## RECORD EXCERPTS

Lemma single_passes l k c : lx_expression l !! lx_index l = Some c ->
  (moves_stack k = false -> plain c = true) ->
  (k = StartGroup \/ k = StartParameters -> c = chr "(") -> (k = StartIndex -> c = chr "[") ->
  (k = EndGroup \/ k = EndParameters -> c = chr ")") -> (k = EndIndex -> c = chr "]") ->
  passes l (single l k c).
Proof.
  intros C P B1 B2 B3 B4. pose proof (lookup_lt_Some _ _ _ C) as I. unfold single.
  rewrite <- (substring_single _ _ _ C). destruct (moves_stack k) eqn:M.
  2: { apply plain_passes; [lia|done|]. intros _. rewrite (substring_single _ _ _ C). auto. }
  destruct (create_token _ _ _ _ _) as [t l'] eqn:T. intros U x F. cbn [fst snd] in *.
  apply create_token_spec in T as (-> & _ & _ & J & _ & [?|(K & _ & _ & S)]); [done|]. cbn in J, S.
  rewrite J in F. rewrite (drop_S _ _ _ C), (substring_single _ _ _ C). cbn [app].
  unfold unclosed_step in S. rewrite K in S.
  destruct k; try done; try (injection S as S; rewrite <- S in F; cbn [map] in F; unfold opener at 1 in F; rewrite K in F);
    try (case_bool_decide as H; [|done]; injection S as S; rewrite <- S in F;
      destruct (unclosed_tokens l) as [|o u]; [done|]; cbn in H; injection H as H; cbn [tail map] in *;
      unfold opener at 1; rewrite H).
  all: try (rewrite B1 in * by auto); try (rewrite B2 in * by auto); try (rewrite B3 in * by auto);
    try (rewrite B4 in * by auto); cbn in F.
  1-3: by apply finds_open.
  all: first [exact (finds_close _ (chr ")") _ _ eq_refl F) | exact (finds_close _ (chr "]") _ _ eq_refl F)].
Qed.

Lemma first_and_scan p e i c : e !! i = Some c ->
  substring e i (scan p e (S i)) = c :: (span p (drop (S i) e)).1.
Proof.
  intros C. pose proof (scan_ge p e (S i)). rewrite <- (substring_app e i (S i)) by lia.
  by rewrite (substring_single _ _ _ C), substring_scan.
Qed.

Lemma scan_bounds p e i : i < length e -> i <= scan p e (S i) <= length e.
Proof. intros I. pose proof (scan_ge p e (S i)). pose proof (scan_le p e (S i)). lia. Qed.

Lemma words_plain s : forallb word s = true -> Forall (fun c => plain c = true) s.
Proof. rewrite forallb_forall, Forall_forall. intros W c I%list_elem_of_In. auto using word_plain. Qed.

Lemma number_passes l c : lx_expression l !! lx_index l = Some c -> is_whitespace c = false ->
  passes l (read_number_token l).
Proof.
  intros C NW. pose proof (lookup_lt_Some _ _ _ C) as I. unfold read_number_token.
  set (p := fun c => negb (is_token_boundary c) || is_chr "." c). pose proof (scan_bounds p _ _ I) as B.
  cbn [lx_expression set_index].
  destruct (f64_is_nan _) eqn:N; (apply plain_passes; [done|done|]); intros U; [done|].
  apply words_number in N. rewrite trim_id in N; [by apply words_plain|].
  rewrite (first_and_scan _ _ _ _ C). constructor; [done|].
  eapply Forall_impl; [apply span_Forall|]. unfold p, is_token_boundary. intros x [X|X]%orb_true_iff.
  - apply negb_true_iff, orb_false_iff in X as [_ X]. done.
  - apply is_chr_true in X as ->. done.
Qed.

Lemma legal_words s : is_legal_keyword s = true -> forallb word s = true.
Proof.
  destruct s as [|c s]; [done|]. cbn. intros [A B]%andb_true_iff. apply andb_true_iff. split.
  - unfold word, is_ascii_alphanumeric. by apply orb_true_iff in A as [-> | ->]; rewrite ?orb_true_r.
  - revert B. rewrite !forallb_forall. intros B x X. specialize (B x X). unfold word.
    apply orb_true_iff in B as [B| ->]; [|by rewrite ?orb_true_r].
    by apply orb_true_iff in B as [-> | ->]; rewrite ?orb_true_r.
Qed.

Lemma keyword_passes l c : lx_expression l !! lx_index l = Some c -> passes l (read_keyword_token l).
Proof.
  intros C. pose proof (lookup_lt_Some _ _ _ C) as I. unfold read_keyword_token.
  pose proof (scan_bounds (fun c => negb (is_token_boundary c)) _ _ I) as B.
  destruct (is_legal_keyword _) eqn:K; cbn [negb]; [|by apply plain_passes].
  apply legal_words, words_plain in K.
  repeat case_bool_decide; by apply plain_passes.
Qed.

Lemma operator_passes l c : lx_expression l !! lx_index l = Some c -> passes l (read_operator l).
Proof.
  intros C. pose proof (lookup_lt_Some _ _ _ C) as I. unfold read_operator.
  assert (O : forall w ds x s, is_operator2 w = true \/ is_operator1 w = true ->
    finds None ds x s -> finds None ds (w ++ x) (w ++ s)).
  { intros w ds x s W F.
    assert (forallb (fun c => is_operator_byte c || plain c) w = true) as P.
    { unfold is_operator2, is_operator1 in W. cbn [existsb] in W.
      rewrite !orb_true_iff, !bool_decide_eq_true in W. destruct_or! W; subst; try done; vm_compute; done. }
    clear W. revert P. induction w as [|a w IH]; [done|]. cbn. intros [[P|P]%orb_true_iff Q]%andb_true_iff;
      auto using finds_operator, finds_plain. }
  destruct (_ && _) eqn:E.
  - apply andb_true_iff in E as [L%Nat.ltb_lt E]. apply create_passes; [lia|done|auto].
  - replace (S (lx_index l)) with (lx_index l + 1) by lia. destruct (is_operator1 _) eqn:E1.
    + apply create_passes; [lia|done|auto].
    + apply plain_passes; [|done|done]. replace (lx_index l + 1) with (S (lx_index l)) by lia. by apply scan_bounds.
Qed.

Lemma string_passes l : lx_expression l !! lx_index l = Some (chr "'") -> passes l (read_string_token l).
Proof.
  intros C. pose proof (lookup_lt_Some _ _ _ C) as I. unfold read_string_token.
  pose proof (string_body_length (drop (S (lx_index l)) (lx_expression l))) as B. rewrite length_drop in B.
  destruct (string_body _) as [[v n] b] eqn:E. cbn in B.
  change (lx_expression (set_index _ l)) with (lx_expression l).
  destruct b; [|apply plain_passes; [lia|done|done]].
  destruct (create_token _ _ _ _ _) as [t l'] eqn:T. intros U x F. cbn [fst snd] in *.
  apply create_token_spec in T as (-> & _ & _ & J & _ & [?|(K & _ & _ & S)]); [done|]. cbn in J, S.
  rewrite J in F. unfold unclosed_step in S. rewrite K in S. injection S as S. rewrite S.
  rewrite (drop_S _ _ _ C). replace (substring _ _ _) with (chr "'" :: take n (drop (Datatypes.S (lx_index l)) (lx_expression l))).
  - cbn [app]. apply finds_quote; [done|]. eapply finds_string; [exact E|done|]. by rewrite drop_drop.
  - cbn [lx_expression set_index]. unfold substring.
    replace (Datatypes.S (lx_index l) + n - lx_index l) with (Datatypes.S n) by lia. by rewrite (drop_S _ _ _ C).
Qed.

Lemma token_passes l c : lx_expression l !! lx_index l = Some c -> is_whitespace c = false ->
  passes l (read_token l c).
Proof.
  intros C NW. unfold read_token.
  repeat lazymatch goal with
    | |- passes _ (if ?b then _ else _) =>
        let B := fresh in destruct b eqn:B; [try apply is_chr_true in B; subst|]
    end; eauto using number_passes, keyword_passes, operator_passes, string_passes.
  all: apply single_passes; try done; intros; repeat case_bool_decide; naive_solver.
Qed.

(** The whole rest of the expression. *)
Lemma lex_passes n : forall l, lx_index l <= length (lx_expression l) ->
  length (lx_expression l) - lx_index l < n ->
  Forall (fun t => tk_kind t <> Unexpected) (lex n l).1 ->
  forall x, finds None (map opener (unclosed_tokens (lex n l).2)) x tl ->
  finds None (map opener (unclosed_tokens l)) (drop (lx_index l) (lx_expression l) ++ x)
    (drop (lx_index l) (lx_expression l) ++ tl).
Proof.
  induction n as [|n IH]; intros l I N; [lia|]. cbn [lex].
  destruct (next_token l) as [[t|] l'] eqn:T.
  2: { intros _ x. cbn [snd]. apply next_token_end in T as (W & -> & _); [|done].
       apply finds_words. eapply Forall_impl; [exact W|]. auto using whitespace_plain. }
  pose proof (next_token_spec _ _ _ T) as NS. destruct NS. specialize (IH l').
  destruct (lex n l') as [ts l'']. cbn [fst snd] in *. intros [U F]%Forall_cons x X.
  rewrite ns_expression in IH. specialize (IH ltac:(lia) ltac:(lia) F x X).
  unfold next_token, char_at in T. set (i := scan is_whitespace (lx_expression l) (lx_index l)) in T.
  cbn [lx_expression lx_index set_index] in T. destruct (lx_expression l !! i) as [c|] eqn:C; [|done].
  pose proof (token_passes (set_index i l) c C (scan_stop _ _ _ _ C)) as P.
  pose proof (read_token_reads (set_index i l) c C) as (j & k & v & E & J & _).
  destruct (read_token (set_index i l) c) as [t0 l0]. injection T as -> <-. specialize (P U).
  symmetry in E. apply create_token_spec in E as (_ & E & _). cbn in P, IH, E, J, ns_raw, ns_forward.
  rewrite (drop_substring _ (lx_index l) i), <- !app_assoc by (try apply scan_ge; lia).
  apply finds_words.
  { eapply Forall_impl; [rewrite <- E; exact ns_space|]. auto using whitespace_plain. }
  specialize (P _ IH). rewrite app_assoc in P. replace (raw_value t ++ drop (lx_index l0) (lx_expression l)) with
    (drop i (lx_expression l)) in P; [exact P|].
  rewrite ns_raw, E. apply drop_substring; lia.
Qed.

End Lockstep.

(** The final lexer of a parsed expression has no bracket left. *)
Lemma parse_closed `{ParseEnvironment} e n : parse e = Ok (Some n) ->
  well_lexed e /\ unclosed_tokens (final_lexer e) = [].
Proof.
  intros (_ & W & D & _)%parse_iff. split; [done|].
  pose proof (lex_unclosed (S (length e)) (new_lexer e) W ltac:(cbn; lia)) as E.
  change (lex _ (new_lexer e)).1 with (tokens e) in E. change (lex _ (new_lexer e)).2 with (final_lexer e) in E.
  rewrite (Derives_balanced _ _ _ D) in E. by injection E.
Qed.

Definition within_budgets (e : text) : Prop :=
  count is_opening e <= MAX_EXPRESSION_DEPTH /\ count is_operator_byte e <= MAX_OPERATORS.

Lemma count_plain p s : (forall c, p c = true -> plain c = false) -> Forall (fun c => plain c = true) s -> count p s = 0.
Proof.
  intros P. induction 1 as [|c s C _ IH]; [done|]. rewrite count_cons, IH. destruct (p c) eqn:E; [|done].
  apply P in E. congruence.
Qed.

(** An expression the engine parses, with white space on both sides, is
    delimited exactly. *)
Lemma scan_finds_parsed `{ParseEnvironment} e n before after rest cur :
  parse e = Ok (Some n) -> within_budgets e ->
  Forall (fun c => is_whitespace c = true) before -> Forall (fun c => is_whitespace c = true) after ->
  scan_expression None [] 0 cur (before ++ e ++ after ++ CLOSE ++ rest) = Ok (Some (before ++ e ++ after, rest)).
Proof.
  intros (W & U)%parse_closed [B1 B2] S1 S2.
  assert (PL : forall s, Forall (fun c => is_whitespace c = true) s -> Forall (fun c => plain c = true) s).
  { intros s S. eapply Forall_impl; [exact S|]. auto using whitespace_plain. }
  assert (H0 : head (after ++ CLOSE ++ rest) <> Some (chr "'")).
  { destruct after as [|c after]; [done|]. cbn. apply Forall_cons in S2 as [S2 _]. intros [= ->]. done. }
  pose proof (lex_passes rest (after ++ CLOSE ++ rest) H0 (S (length e)) (new_lexer e) ltac:(cbn; lia) ltac:(cbn; lia) W after) as F.
  change (unclosed_tokens (new_lexer e)) with (@nil Token) in F. change (lex _ (new_lexer e)).2 with (final_lexer e) in F.
  rewrite U in F. cbn [map lx_index lx_expression new_lexer] in F. rewrite drop_0 in F.
  assert (F0 : finds rest None [] after (after ++ CLOSE ++ rest)).
  { rewrite <- (app_nil_r after) at 1. apply finds_words; [auto|]. by apply finds_end. }
  specialize (F F0). apply (finds_words rest [] before _ _ (PL _ S1)) in F.
  assert (Z : forall p s, (forall c, p c = true -> plain c = false) -> Forall (fun c => is_whitespace c = true) s -> count p s = 0).
  { intros p s P S. apply count_plain; auto. }
  apply F; rewrite !count_app, (Z _ before), (Z _ after) by
    (done || (intros c P; unfold plain; by rewrite P, ?orb_true_r)); cbn [length]; lia.
Qed.

(** ** Witness *)

Example spans_sample :
  expression_template_spans (txt "v${{ a['}}'] }}-${{b}}.") =
  Ok ([{| sp_literal := txt "v"; sp_start := 1; sp_expression := txt " a['}}'] " |};
       {| sp_literal := txt "-"; sp_start := 16; sp_expression := txt "b" |}], txt ".").
Proof. vm_compute. reflexivity. Qed.

Lemma spans_tile_the_template_witness :
  txt "v${{ a['}}'] }}-${{b}}." =
  assemble [{| sp_literal := txt "v"; sp_start := 1; sp_expression := txt " a['}}'] " |};
       {| sp_literal := txt "-"; sp_start := 16; sp_expression := txt "b" |}] (txt ".") /\
  contains OPEN (txt ".") = false.
Proof.
  destruct (spans_tile_the_template (txt "v${{ a['}}'] }}-${{b}}.")
    [{| sp_literal := txt "v"; sp_start := 1; sp_expression := txt " a['}}'] " |};
     {| sp_literal := txt "-"; sp_start := 16; sp_expression := txt "b" |}] (txt ".")) as (A & B & _).
  - vm_compute. reflexivity.
  - split; assumption.
Defined.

## WORK INSTRUCTION
What is asked for is an exact copy of the lines above from the one containing "(drop (lx_index l) (lx_expression l) ++ tl)." through the one containing "count is_opening e", and only those.

## TASK RESPONSE
    (drop (lx_index l) (lx_expression l) ++ tl).
Proof.
  induction n as [|n IH]; intros l I N; [lia|]. cbn [lex].
  destruct (next_token l) as [[t|] l'] eqn:T.
  2: { intros _ x. cbn [snd]. apply next_token_end in T as (W & -> & _); [|done].
       apply finds_words. eapply Forall_impl; [exact W|]. auto using whitespace_plain. }
  pose proof (next_token_spec _ _ _ T) as NS. destruct NS. specialize (IH l').
  destruct (lex n l') as [ts l'']. cbn [fst snd] in *. intros [U F]%Forall_cons x X.
  rewrite ns_expression in IH. specialize (IH ltac:(lia) ltac:(lia) F x X).
  unfold next_token, char_at in T. set (i := scan is_whitespace (lx_expression l) (lx_index l)) in T.
  cbn [lx_expression lx_index set_index] in T. destruct (lx_expression l !! i) as [c|] eqn:C; [|done].
  pose proof (token_passes (set_index i l) c C (scan_stop _ _ _ _ C)) as P.
  pose proof (read_token_reads (set_index i l) c C) as (j & k & v & E & J & _).
  destruct (read_token (set_index i l) c) as [t0 l0]. injection T as -> <-. specialize (P U).
  symmetry in E. apply create_token_spec in E as (_ & E & _). cbn in P, IH, E, J, ns_raw, ns_forward.
  rewrite (drop_substring _ (lx_index l) i), <- !app_assoc by (try apply scan_ge; lia).
  apply finds_words.
  { eapply Forall_impl; [rewrite <- E; exact ns_space|]. auto using whitespace_plain. }
  specialize (P _ IH). rewrite app_assoc in P. replace (raw_value t ++ drop (lx_index l0) (lx_expression l)) with
    (drop i (lx_expression l)) in P; [exact P|].
  rewrite ns_raw, E. apply drop_substring; lia.
Qed.

End Lockstep.

(** The final lexer of a parsed expression has no bracket left. *)
Lemma parse_closed `{ParseEnvironment} e n : parse e = Ok (Some n) ->
  well_lexed e /\ unclosed_tokens (final_lexer e) = [].
Proof.
  intros (_ & W & D & _)%parse_iff. split; [done|].
  pose proof (lex_unclosed (S (length e)) (new_lexer e) W ltac:(cbn; lia)) as E.
  change (lex _ (new_lexer e)).1 with (tokens e) in E. change (lex _ (new_lexer e)).2 with (final_lexer e) in E.
  rewrite (Derives_balanced _ _ _ D) in E. by injection E.
Qed.

Definition within_budgets (e : text) : Prop :=
  count is_opening e <= MAX_EXPRESSION_DEPTH /\ count is_operator_byte e <= MAX_OPERATORS.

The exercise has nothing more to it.